As for how this is stated in the specification, I'm not 100% sure, but here is what I think (based on the tips left by Bergi in one of his answers. Section 11.2.1 states that the accessor properties should be evaluated as follows:
Let baseReference be the result of evaluating MemberExpression.
Let baseValue be GetValue(baseReference).
(...)
Then in 8.7.1 we see the following:
The following [[Get]] internal method is used by GetValue when V is a
property reference with a primitive base value. It is called using
base as its this value and with property P as its argument. The
following steps are taken:
Let O be ToObject(base).
Let desc be the result of calling the
[[GetProperty]] internal method of O with property name P.
If desc is
undefined, return undefined.
If IsDataDescriptor(desc) is true, return
desc.[[Value]].
Otherwise, IsAccessorDescriptor(desc) must be true so,
let getter be desc.[[Get]]. If getter is undefined, return undefined.

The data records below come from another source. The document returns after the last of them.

Lemma Forall2_trans_ge (l1 l2 l3 : list nat) :
  Forall2 (λ a b, b ≤ a)%nat l1 l2 → Forall2 (λ a b, b ≤ a)%nat l2 l3 → Forall2 (λ a b, b ≤ a)%nat l1 l3.
Proof.
  intros H. revert l3. induction H as [|x y l1 l2 Hxy H IH]; intros l3 H3; [done|].
  apply Forall2_cons_inv_l in H3 as (z & l & Hz & Hl & ->). constructor; [lia|by apply IH].
Qed.

Lemma shrinks_same w w' : store w' = store w → store_ok (store w) → shrinks w w'.
Proof. intros He Hw. rw /shrinks /sizes He. split_and!; [done..|]. by apply Forall_Forall2_diag, Forall_forall. Qed.

Lemma shrinks_trans w1 w2 w3 : shrinks w1 w2 → shrinks w2 w3 → shrinks w1 w3.
Proof.
  intros (_ & H1 & H2) (? & H3 & H4). split_and!; [done|congruence|].
  by eapply Forall2_trans_ge.
Qed.

Lemma shrinks_put i sh sh' w :
  store_ok (store w) → shards_ (store w) !! i = Some sh → shard_ok i sh' → (base.size (map sh') ≤ base.size (map sh))%nat →
  shrinks w (put_shard i sh' w).
Proof.
  intros Hw Hi Hok Hle. split_and!; [by apply store_ok_put|done|]. rw sizes_put.
  rw -{1}(list_insert_id (sizes w) i (base.size (map sh))); [by apply sizes_lookup|].
  apply Forall2_insert; [by apply Forall_Forall2_diag, Forall_forall|done].
Qed.

Section Capacity.
Context (N : Z).

(** The store is well-formed and holds at most [n] entries. *)
Record within (n : Z) (w : World) : Prop := {
  in_ok : store_ok (store w);
  in_max : max_keys_ (store w) = N;
  in_size : (Z.of_nat (sum_list (sizes w)) ≤ n)%Z
}.

Lemma within_shrinks n w w' : within n w → shrinks w w' → within n w'.
Proof. intros [H1 H2 H3] (H4 & H5 & H6%sum_le). split; [done|congruence|lia]. Qed.
(* ===== verification/PersistenceThms.v ===== *)
(** What persistence guarantees: a log replays the commands it holds and only
    those, a snapshot is written atomically and reads back. *)

From S2P Require Import Prelude Lru Storage StorageInv StorageSpec StorageThms Resp RespThms Commands CommandsThms Persistence.

Module PersistenceThms.
Import RespThms.

(** ** The log *)

Section Log.
Context {W : Type} {limits : VecLimits}.

Lemma wire_array cmd : Aof.wire cmd = RespSerializer.array (str <$> array cmd).
Proof.
  rw /Aof.wire /RespSerializer.array length_fmap.
  generalize (bs "*" ++ to_string (zlen (array cmd)) ++ CRLF).
  induction (array cmd) as [|a l IH]; intros acc; [done|]. rw fmap_cons. simpl. apply IH.
Qed.

(** A byte stream of commands. *)
Definition stream (cmds : list (list bytes)) : bytes := concat (RespSerializer.array <$> cmds).

Lemma replay_step fuel (executor : RespValue → M W unit) view count :
  view ≠ [] →
  Aof.replay_loop (S fuel) executor view count =
    let! res := lift (RespParser.parse view) in
    match status res with
    | Incomplete => ret count
    | Error => ret count
    | Ok => executor (rvalue res) ;;;
            Aof.replay_loop fuel executor (drop (Z.to_nat (consumed res)) view) (count + 1)
    end.
Proof. by destruct view. Qed.

(** Executing commands one after the other. *)
Definition execute (executor : RespValue → M W unit) (cmds : list (list bytes)) : M W unit :=
  foldM (λ _ args, executor (command_value args)) cmds tt.

Lemma replay_run executor args n : 
  reservable (zlen args) → (n < length (RespSerializer.array args))%nat →
  zlen (RespSerializer.array args) < 2 ^ 62 → ∀ cmds fuel count w,
  Forall (λ c, reservable (zlen c)) cmds →
  zlen (stream cmds ++ take n (RespSerializer.array args)) < 2 ^ 62 →
  (length (stream cmds ++ take n (RespSerializer.array args)) ≤ fuel)%nat →
  Aof.replay_loop fuel executor (stream cmds ++ take n (RespSerializer.array args)) count w =
  bind (execute executor cmds) (λ _, ret (count + zlen cmds)) w.
Proof.
  intros Hres Hn Hfit. set (tail := take n (RespSerializer.array args)).
  induction cmds as [|c cmds IH]; intros fuel count w Hall Hsz Hfuel.
  { change (stream [] ++ tail) with tail in *. simpl. rw Z.add_0_r {1}/bind /=.
    destruct (decide (tail = [])) as [->|Hne]; [by destruct fuel|].
    destruct fuel as [|fuel]; [destruct tail; simpl in *; [done|lia]|].
    rw replay_step // /bind /lift. by rw parse_array_cut. }
  apply Forall_cons in Hall as [Hc Hall].
  change (stream (c :: cmds)) with (RespSerializer.array c ++ stream cmds) in *.
  rw -app_assoc in Hsz. rw -app_assoc in Hfuel. rw -app_assoc.
  assert (0 < length (RespSerializer.array c))%nat as Hpos by (rw array_concat /=; lia).
  rw length_app in Hfuel. destruct fuel as [|fuel]; [lia|].
  rw replay_step; [intros [Hnil _]%app_nil; by rw Hnil in Hpos; inversion Hpos|].
  rw {1}/bind /lift parse_array_run; [done..|].
  cbn [status rvalue consumed]. rw Nat2Z.id drop_app_length /execute. cbn [foldM].
  rw /bind. destruct (executor (command_value c) w) as [[[] w']|f]; [|done].
  rw IH; [done|len|lia|].
  rw /bind /execute. destruct (foldM _ cmds tt w') as [[[] w'']|f]; [|done].
  rw /ret length_cons. do 2 f_equal. lia.
Qed.

(** Appending commands one after the other. *)
Fixpoint append_all `{!Io} (cmds : list (list bytes)) (a : Aof.Aof) (d : Disk) : bool * Aof.Aof * Disk :=
  match cmds with
  | [] => (true, a, d)
  | c :: cmds' =>
      let '(ok, a1, d1) := Aof.append (command_value c) a d in
      let '(oks, a2, d2) := append_all cmds' a1 d1 in
      (ok && oks, a2, d2)
  end.

(** The stream between two appends: open, good, nothing buffered. *)
Definition ready (path : bytes) : Aof.Aof := Aof.mkAof path true false [].

(** A disk that takes every byte written to [path]. *)
Definition healthy `{!Io} (path : bytes) : Prop := ∀ d data, accepted d path data = length data.

Lemma append_ready `{!Io} path c d old :
  healthy path → d !! path = Some old →
  ∃ d', Aof.append (command_value c) (ready path) d = (true, ready path, d') ∧
    d' !! path = Some (old ++ RespSerializer.array c).
Proof.
  intros Hh Hd. rw /Aof.append /ready. cbn [type command_value Aof.bad Aof.is_open Aof.buf Aof.path_ app orb negb].
  rw bool_decide_false; [by intros []|]. rw wire_array command_args.
  assert (∀ b d0 o, d0 !! path = Some o → Aof.flush (Aof.mkAof path true false b) d0 =
    (ready path, <[path := o ++ b]> d0)) as Hflush.
  { intros b d0 o Ho. rw /Aof.flush /= Hh Nat.ltb_irrefl take_ge // Ho //. }
  destruct (spills _); rw (Hflush _ d old) //; cbn [Aof.bad ready].
  - rw (Hflush [] _ (old ++ RespSerializer.array c)); [by rw lookup_insert_eq|].
    eexists. split; [done|]. by rw lookup_insert_eq app_nil_r.
  - eexists. split; [done|]. by rw lookup_insert_eq.
Qed.

Lemma append_all_ready `{!Io} path cmds : ∀ d old,
  healthy path → d !! path = Some old →
  ∃ d', append_all cmds (ready path) d = (true, ready path, d') ∧
    d' !! path = Some (old ++ stream cmds).
Proof.
  induction cmds as [|c cmds IH]; intros d old Hh Hd; simpl.
  { exists d. by rw app_nil_r. }
  destruct (append_ready path c d old Hh Hd) as (d1 & -> & Hd1).
  destruct (IH d1 _ Hh Hd1) as (d2 & -> & Hd2). exists d2. split; [done|].
  by rw Hd2 -app_assoc.
Qed.

(** ** Claims: the log *)

(** C24: a log that ends in a torn record, cut at any byte, replays exactly the
    complete records before it, in order, each once, and reports their number. *)
Theorem aof_replays_torn_log (executor : RespValue → M W unit) a d cmds last n w :
  d !! Aof.path_ a = Some (stream cmds ++ take n (RespSerializer.array last)) →
  (n < length (RespSerializer.array last))%nat →
  zlen (stream cmds ++ RespSerializer.array last) < 2 ^ 62 →
  Forall (λ c, reservable (zlen c)) (last :: cmds) →
  Aof.replay a d executor w =
    (let! _ := execute executor cmds in ret (zlen cmds)) w.
Proof.
  intros Hd Hn Hfit [Hl Hall]%Forall_cons. rw /Aof.replay Hd.
  assert (length (take n (RespSerializer.array last)) ≤ length (RespSerializer.array last))%nat
    by (rw length_take; lia).
  apply replay_run; try done; rw !length_app in Hfit |- *; lia.
Qed.

(** What was appended is what is replayed.  On a disk that takes all
    bytes, every append reports success, and a later process that replays the
    log executes the same commands in the same order. *)
Theorem aof_append_then_replay `{!Io} (executor : RespValue → M W unit) path cmds d w :
  healthy path → d !! path = Some [] → zlen (stream cmds) < 2 ^ 61 →
  reservable 0 → Forall (λ c, reservable (zlen c)) cmds →
  ∃ a' d', append_all cmds (ready path) d = (true, a', d') ∧
    Aof.replay (Aof.new path) d' executor w =
      (let! _ := execute executor cmds in ret (zlen cmds)) w.
Proof.
  intros Hh Hd Hfit H0 Hall. destruct (append_all_ready path cmds d [] Hh Hd) as (d' & Happ & Hd').
  exists (ready path), d'. split; [done|]. rw /Aof.replay /= Hd' /=.
  pose proof (replay_run executor [] 0 H0) as Hrun. simpl in Hrun.
  rw -{1 2}(app_nil_r (stream cmds)). apply Hrun; [vm_compute; lia|done|done|..]; rw app_nil_r; lia.
Qed.

(** An append does not look at the result of its flush.  When the record
    fits the stream's buffer and the disk then refuses it, the append still
    reports success although not one byte was written. *)
Theorem aof_append_reports_lost_write `{!Io} cmd path d :
  type cmd = Array → spills (Aof.wire cmd) = false → accepted d path (Aof.wire cmd) = 0%nat →
  ∃ a' d', Aof.append cmd (ready path) d = (true, a', d') ∧
    d' !! path = Some (default [] (d !! path)).
Proof.
  intros Ht Hsp Hacc. rw /Aof.append /ready Ht /=. rw Hsp. cbn [Aof.bad].
  rw /Aof.flush /= Hacc. do 2 eexists. split; [done|]. by rw lookup_insert_eq app_nil_r.
Qed.

End Log.

(** ** Big-endian numbers *)

Lemma lor_shift a k b : 0 ≤ k → 0 ≤ b < 2 ^ k → Z.lor (Z.shiftl a k) b = a * 2 ^ k + b.
Proof.
  intros Hk Hb. rw -Z.shiftl_mul_pow2 //.
  assert (Z.land (Z.shiftl a k) b = 0) as H0.
  { destruct (decide (b = 0)) as [->|Hb0]; [by rw Z.land_0_r|].
    apply Z.bits_inj'. intros i Hi. rw Z.land_spec Z.bits_0 Z.shiftl_spec //.
    destruct (Z.lt_ge_cases i k); [by rw Z.testbit_neg_r; [lia|]|].
    rw (Z.bits_above_log2 b i); [lia| |by rw andb_false_r].
    assert (Z.log2 b < k) by (apply Z.log2_lt_pow2; [lia|apply Hb]). lia. }
  by rw Z.add_nocarry_lxor // Z.lxor_lor.
Qed.

Lemma write_be_fold n : ∀ u v,
  0 ≤ u → foldl (λ u c, u64 (Z.lor (Z.shiftl u 8) (byte_val c))) (u64 u) (Rdb.write_be n v) =
    u64 (u * 256 ^ Z.of_nat n + v mod 256 ^ Z.of_nat n).
Proof.
  induction n as [|n IH]; intros u v Hu.
  { simpl. change (256 ^ 0) with 1. rw Z.mod_1_r. f_equal. lia. }
  cbn [Rdb.write_be]. rw foldl_app IH //. cbn [foldl].
  pose proof (byte_val_range (byte_of (Z.land v 255))).
  rw lor_shift; [lia|lia|]. rw byte_val_of (Z.land_ones v 8) // Z.shiftr_div_pow2 //.
  rw Nat2Z.inj_succ Z.pow_succ_r; [lia|]. rw (Z.mul_comm 256) (Z.mul_comm _ 256) Z.rem_mul_r; [done|lia|].
  change (2 ^ 8) with 256. rw Zmod_mod. set (q := (v / 256) mod _). set (r := v mod 256).
  rw /u64 -Zplus_mod_idemp_l Zmult_mod_idemp_l Zplus_mod_idemp_l. f_equal. lia.
Qed.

Return the result calling the [[Call]] internal method of getter
providing base as the this value and providing no arguments.
NOTE The
object that may be created in step 1 is not accessible outside of the
above method. An implementation might choose to avoid the actual
creation of the object. The only situation where such an actual
property access that uses this internal method can have visible effect
is when it invokes an accessor function.
Would Primitive Object be more accurate then Object when defining
String, Boolean, and Number?
Please note that I'm not saying that numbers are not objects here, I'm pointing out that it appears ambiguous. This is the kind of thing that confuses JavaScript newcomers.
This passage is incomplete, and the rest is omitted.